Elevated vasopressin in pregnant mice induces T-helper subset alterations consistent with human preeclampsia

The pathogenesis of preeclampsia, a hypertensive disorder of pregnancy, involves imbalanced T helper (TH) cell populations and resultant changes in pro- and anti-inflammatory cytokine release. Elevated copeptin (an inert biomarker of arginine vasopressin (AVP)), secretion precedes the development of symptoms in preeclampsia in humans, and infusion of AVP proximal to and throughout gestation is sufficient to initiate cardiovascular and renal phenotypes of preeclampsia in wild-type C57BL/6J mice.
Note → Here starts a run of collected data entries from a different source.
(* ===== verification/SessionModem.v ===== *)
(** * The modem's session state machine

    [dlep-fsm/src/session_modem.rs]: the record of the session, one definition
    per arm of [step] and [step] itself.  A Rust panic ([expect], indexing a map
    with an absent key, [unreachable!]) is the outcome [Panic]. *)

From S2P Require Import Prelude Externs CoreTypes Codec CodecItem CodecMessage Addresses Events.
From S2P Require Import SessionCommon Validation.
Import DataItem.

Module Modem.

Inductive ModemSessionState : Type :=
  | Listening
  | AwaitingSessionInit
  | InSession
  | Terminating
  | Terminated.

#[global] Instance ModemSessionState_eq_dec : EqDecision ModemSessionState.
Proof. solve_decision. Defined.

Record DestinationState : Type := mkDestination {
  announced : bool;
  pending_metrics : bool;
  metrics : LinkMetrics;
  addrs : DestinationAddrs;
  advertised_addrs : DestinationAddrs;
}.

Record ModemSessionFsm : Type := mkModem {
  state : ModemSessionState;
  tx : TransactionTracker;
  destinations : gmap Mac DestinationState;
  peer_addresses : DestinationAddrs;
  local_addresses : DestinationAddrs;
  session_metrics : LinkMetrics;
  config : SessionConfig;
  termination_reason : StatusCode;
  peer_heartbeat_interval : option Duration;
  peer_extensions : list ExtensionId;
  pending_link_requests : gset Mac;
}.

(** Assignment to a field. *)
Definition set_state (x : ModemSessionState) (f : ModemSessionFsm) : ModemSessionFsm :=
  mkModem x (tx f) (destinations f) (peer_addresses f) (local_addresses f) (session_metrics f)
    (config f) (termination_reason f) (peer_heartbeat_interval f) (peer_extensions f)
    (pending_link_requests f).
Definition set_tx (x : TransactionTracker) (f : ModemSessionFsm) : ModemSessionFsm :=
  mkModem (state f) x (destinations f) (peer_addresses f) (local_addresses f)
    (session_metrics f) (config f) (termination_reason f) (peer_heartbeat_interval f)
    (peer_extensions f) (pending_link_requests f).
Definition set_destinations (x : gmap Mac DestinationState) (f : ModemSessionFsm) : ModemSessionFsm :=
  mkModem (state f) (tx f) x (peer_addresses f) (local_addresses f) (session_metrics f)
    (config f) (termination_reason f) (peer_heartbeat_interval f) (peer_extensions f)
    (pending_link_requests f).
Definition set_peer_addresses (x : DestinationAddrs) (f : ModemSessionFsm) : ModemSessionFsm :=
  mkModem (state f) (tx f) (destinations f) x (local_addresses f) (session_metrics f) (config f)
    (termination_reason f) (peer_heartbeat_interval f) (peer_extensions f)
    (pending_link_requests f).
Definition set_local_addresses (x : DestinationAddrs) (f : ModemSessionFsm) : ModemSessionFsm :=
  mkModem (state f) (tx f) (destinations f) (peer_addresses f) x (session_metrics f) (config f)
    (termination_reason f) (peer_heartbeat_interval f) (peer_extensions f)
    (pending_link_requests f).
Definition set_session_metrics (x : LinkMetrics) (f : ModemSessionFsm) : ModemSessionFsm :=
  mkModem (state f) (tx f) (destinations f) (peer_addresses f) (local_addresses f) x (config f)
    (termination_reason f) (peer_heartbeat_interval f) (peer_extensions f)
    (pending_link_requests f).
Definition set_termination_reason (x : StatusCode) (f : ModemSessionFsm) : ModemSessionFsm :=
  mkModem (state f) (tx f) (destinations f) (peer_addresses f) (local_addresses f)
    (session_metrics f) (config f) x (peer_heartbeat_interval f) (peer_extensions f)
    (pending_link_requests f).
Definition set_peer_heartbeat_interval (x : option Duration) (f : ModemSessionFsm) : ModemSessionFsm :=
  mkModem (state f) (tx f) (destinations f) (peer_addresses f) (local_addresses f)
    (session_metrics f) (config f) (termination_reason f) x (peer_extensions f)
    (pending_link_requests f).
Definition set_peer_extensions (x : list ExtensionId) (f : ModemSessionFsm) : ModemSessionFsm :=
  mkModem (state f) (tx f) (destinations f) (peer_addresses f) (local_addresses f)
    (session_metrics f) (config f) (termination_reason f) (peer_heartbeat_interval f) x
    (pending_link_requests f).
Definition set_pending_link_requests (x : gset Mac) (f : ModemSessionFsm) : ModemSessionFsm :=
  mkModem (state f) (tx f) (destinations f) (peer_addresses f) (local_addresses f)
    (session_metrics f) (config f) (termination_reason f) (peer_heartbeat_interval f)
    (peer_extensions f) x.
We hypothesize that AVP infusion in wild-type mice is sufficient to induce the immune changes observed in human preeclampsia. AVP infusion throughout gestation in mice resulted in increased pro-inflammatory interferon gamma (IFNg) (TH1) in the maternal plasma. The TH17-associated cytokine IL-17 was elevated in the maternal plasma, amniotic fluid, and placenta following AVP infusion. Conversely, the TH2-associated anti-inflammatory cytokine interleukin (IL)-4 was decreased in the maternal and fetal kidneys from AVP-infused dams while IL-10 was decreased in the maternal kidney and all fetal tissues. Collectively, these results demonstrate the sufficiency of AVP to induce the immune changes typical of preeclampsia. We investigated if T cells can respond directly to AVP by evaluating the expression of AVP receptors (AVPRs) on mouse and human CD4+ T cells. Mouse and human T cells expressed AVPR1a, AVPR1b, and AVPR2. The expression of AVPR1a was decreased in CD4+ T cells obtained from preeclampsia-affected women. In total, our data are consistent with a potential initiating role for AVP in the immune dysfunction typical of preeclampsia and identifies putative signaling mechanism(s) for future investigation.